TASK BRIEF
From the listing below, extract every line containing "into".

SUPPLIED DATA
(* ===== verification/IoSamples.v ===== *)
(** The theorems about I/O objects at concrete inputs, on the recording ring. *)

From S2P Require Import Prelude Uring Buffer Frame Executor LogRing Awaitable Duration.
From S2P Require Import Timer.

(** ** Timers *)
Definition io_world : ctx log_ring := log_ctx 4 4 [].
Definition idle_timer : timer_impl := timer_new.
Definition one_handle : timer_sys := TimerSys 1 false false 0 0.

Lemma idle_timer_inv : timer_inv one_handle (Cell io_world (Some idle_timer)).
Proof. unfold timer_inv, timer_flags, refs. cbn. by split_and!. Qed.

Lemma timer_ops_safe_witness :
  ∃ s' c', run_timer_ops 512 [Op_wait (Ts 1 0) 4096; Op_wait (Ts 2 0) 8192; Op_cancel 8192; Op_drop;
             Op_wait_cqe (- ECANCELED); Op_cancel_cqe 0; Op_wait_finish; Op_cancel_finish]
             one_handle (Cell io_world (Some idle_timer)) = (Ret s', c') ∧ object c' = None.
Proof.
  destruct (timer_ops_safe 512 [Op_wait (Ts 1 0) 4096; Op_wait (Ts 2 0) 8192; Op_cancel 8192; Op_drop;
             Op_wait_cqe (- ECANCELED); Op_cancel_cqe 0; Op_wait_finish; Op_cancel_finish]
             one_handle _ idle_timer_inv) as (s' & c' & E & _).
  exists s', c'. split; [exact E|]. vm_compute in E. injection E as _ <-. reflexivity.
Defined.

Lemma wait_round_result_witness :
  ∃ w' t', wait_round 512 (Ts 1 0) 4096 (- ECANCELED) (Cell io_world (Some idle_timer)) =
    (Ret (Some 4096, Err ECANCELED), Cell w' (Some t')).
Proof.
  destruct (wait_round_result 512 io_world idle_timer (Ts 1 0) 4096 (- ECANCELED)) as (w' & t' & E & _);
    [reflexivity..|].
  exists w', t'. exact E.
Defined.

(* ===== verification/IoContext.v ===== *)
(** [src/io_context.cpp]: the frame that reads wake-ups and posted tasks from the
    pipe, the event loop [io_context::run] with its guards, and the construction
    and destruction of the shared frame.

    The loop dispatches completions to objects in a table [objs]; an object is
    the pipe frame or one of the library's I/O objects, of type [O], which the
    loop only uses through [AwaitableBase].  The bodies of the user's coroutines,
    what the kernel writes into memory, and [operator new] are arguments
    ([LoopEnv]); so are the calls that set a ring up ([OsSetup]). *)

From S2P Require Import Prelude Uring Buffer Frame Executor Task Awaitable.

(** ** The objects of a program *)

(** An object is of one class or of another. *)
Section Sum.
Context {R A B : Type}.

Definition lift_l {X} (m : M (cell R A) X) : M (cell R (A + B)) X := λ c,
  match object c with
  | Some (inr _) => (Fault WrongClass, c)
  | Some (inl a) => let '(r, c') := m (Cell (world c) (Some a)) in (r, Cell (world c') (inl <$> object c'))
  | None => let '(r, c') := m (Cell (world c) None) in (r, Cell (world c') (inl <$> object c'))
  end.

Definition lift_r {X} (m : M (cell R B) X) : M (cell R (A + B)) X := λ c,
  match object c with
  | Some (inl _) => (Fault WrongClass, c)
  | Some (inr b) => let '(r, c') := m (Cell (world c) (Some b)) in (r, Cell (world c') (inr <$> object c'))
  | None => let '(r, c') := m (Cell (world c) None) in (r, Cell (world c') (inr <$> object c'))
  end.

#[export] Instance sum_ref_count {HA : RefCount A} {HB : RefCount B} : RefCount (A + B) := {|
  use_count o := match o with inl a => use_count a | inr b => use_count b end;
  upd_count f o := match o with inl a => inl (upd_count f a) | inr b => inr (upd_count f b) end |}.

#[export] Instance sum_ref_count_laws {HA : RefCount A} {HB : RefCount B}
  {LA : RefCountLaws A} {LB : RefCountLaws B} : RefCountLaws (A + B).
Proof. split. intros f [a|b]; cbn; apply use_count_upd. Qed.

(** A virtual call goes to the class of the object. *)
Definition sum_awaitable (HA : AwaitableBase R A) (HB : AwaitableBase R B) : AwaitableBase R (A + B) := {|
  destructor o := match o with inl a => destructor a | inr b => destructor b end;
  await_process_cqe k e := λ c,
    match object c with
    | Some (inl _) => lift_l (await_process_cqe k e) c
    | Some (inr _) => lift_r (await_process_cqe k e) c
    | None => (Fault UseAfterFree, c)
    end;
  take_handle k := λ c,
    match object c with
    | Some (inl _) => lift_l (take_handle k) c
    | Some (inr _) => lift_r (take_handle k) c
    | None => (Fault UseAfterFree, c)
    end |}.
End Sum.

(** ** The pipe frame *)

(** [frame]; its executor is the one of the context, and [buffer_] holds the
    word read. *)
Record pipe_frame := PipeFrame { pf_count_ : Z; pf_h_ : option handle; buffer_ : Z; pf_fd_ : Z }.
#[export] Instance eta_pipe_frame : Eta pipe_frame :=
  λ f, PipeFrame (pf_count_ f) (pf_h_ f) (buffer_ f) (pf_fd_ f).

#[export] Instance pipe_ref_count : RefCount pipe_frame := {|
  use_count := pf_count_; upd_count f p := p <| pf_count_ ::= f |> |}.
#[export] Instance pipe_ref_count_laws : RefCountLaws pipe_frame.
Proof. by split. Qed.

Definition pipe_frame_new (fd : Z) : pipe_frame := PipeFrame 0 None 0 fd.

(** [std::coroutine_handle<>::from_address] of a word: null is no handle. *)
Definition handle_of_address (data : Z) : option handle := if data =? 0 then None else Some data.

(** [io_uring_prep_read( sqe, fd_, buffer_, sizeof( buffer_ ), 0 )] *)
Definition read_pipe_sqe (self fd : Z) : sqe := Sqe (op_read fd self 8 0) (Some (self, FkPipe)) 0.

(** What [run] uses that is not code of the repository: where a coroutine frame
    and an object are allocated, what resuming a user's coroutine does, and what
    the kernel writes into the memory it was given while [run] waits. *)
Record loop (R O : Type) := Loop { lctx : ctx R; objs : gmap ptr (pipe_frame + O) }.
Arguments Loop {R O}. Arguments lctx {R O}. Arguments objs {R O}.
#[export] Instance eta_loop R O : Eta (loop R O) := λ l, Loop (lctx l) (objs l).

Class CoroAlloc := { new_coro : gmap Z coro → handle }.
Class CoroAllocLaws `{!CoroAlloc} : Prop := { new_coro_fresh cs : cs !! new_coro cs = None }.

Class LoopEnv (R O : Type) := {
  new_object : gmap ptr (pipe_frame + O) → ptr;
  user_resume : handle → M (loop R O) unit;
  kernel_writes : loop R O → loop R O;
}.
Class LoopEnvLaws (R O : Type) `{!LoopEnv R O} : Prop := {
  new_object_fresh os : os !! new_object os = None;
}.

Section Pipe.
Context {R : Type} {HU : IoUring R} {HA : CoroAlloc}.
Variable self : ptr.

Local Abbreviation PM := (M (cell R pipe_frame)).

Definition schedule_recv : PM unit :=
  p ← this;
  on_world (on_ring (reserve_sqes 1)) ;;
  on_world (on_ring (push_sqe (read_pipe_sqe self (pf_fd_ p)))) ;;
  intrusive_ptr_add_ref.

(** The task at [data] gets a scheduler coroutine; the local [internal_task]
    is destroyed at the end. *)
Definition accept_post (data : Z) : M (ctx R) unit :=
  cs ← gets coros;
  internal_task ← scheduler (new_coro cs) (handle_of_address data);
  add_task internal_task ;;
  on_frame (modify (λ f, f <| run_queue_ ::= λ q, q ++ [internal_task] |>)) ;;
  internal_task_release internal_task.

Definition pipe_process_cqe (e : cqe) : PM unit :=
  when (negb (cqe_res e =? 8))
    (assert (cqe_res e <? 0) ;; throw_errno_as_error_code (- cqe_res e)) ;;
  p ← this;
  match decode_pipe (buffer_ p) with
  | Msg_wake h => upd_this (λ p, p <| pf_h_ := handle_of_address h |>)
  | Msg_post t => on_world (accept_post t)
  | Msg_none => mret tt
  end ;;
  schedule_recv.

Definition pipe_handle : PM (option handle) :=
  p ← this; upd_this (λ p, p <| pf_h_ := None |>) ;; mret (pf_h_ p).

YOUR SOLUTION
    what the kernel writes into memory, and [operator new] are arguments
    the kernel writes into the memory it was given while [run] waits. *)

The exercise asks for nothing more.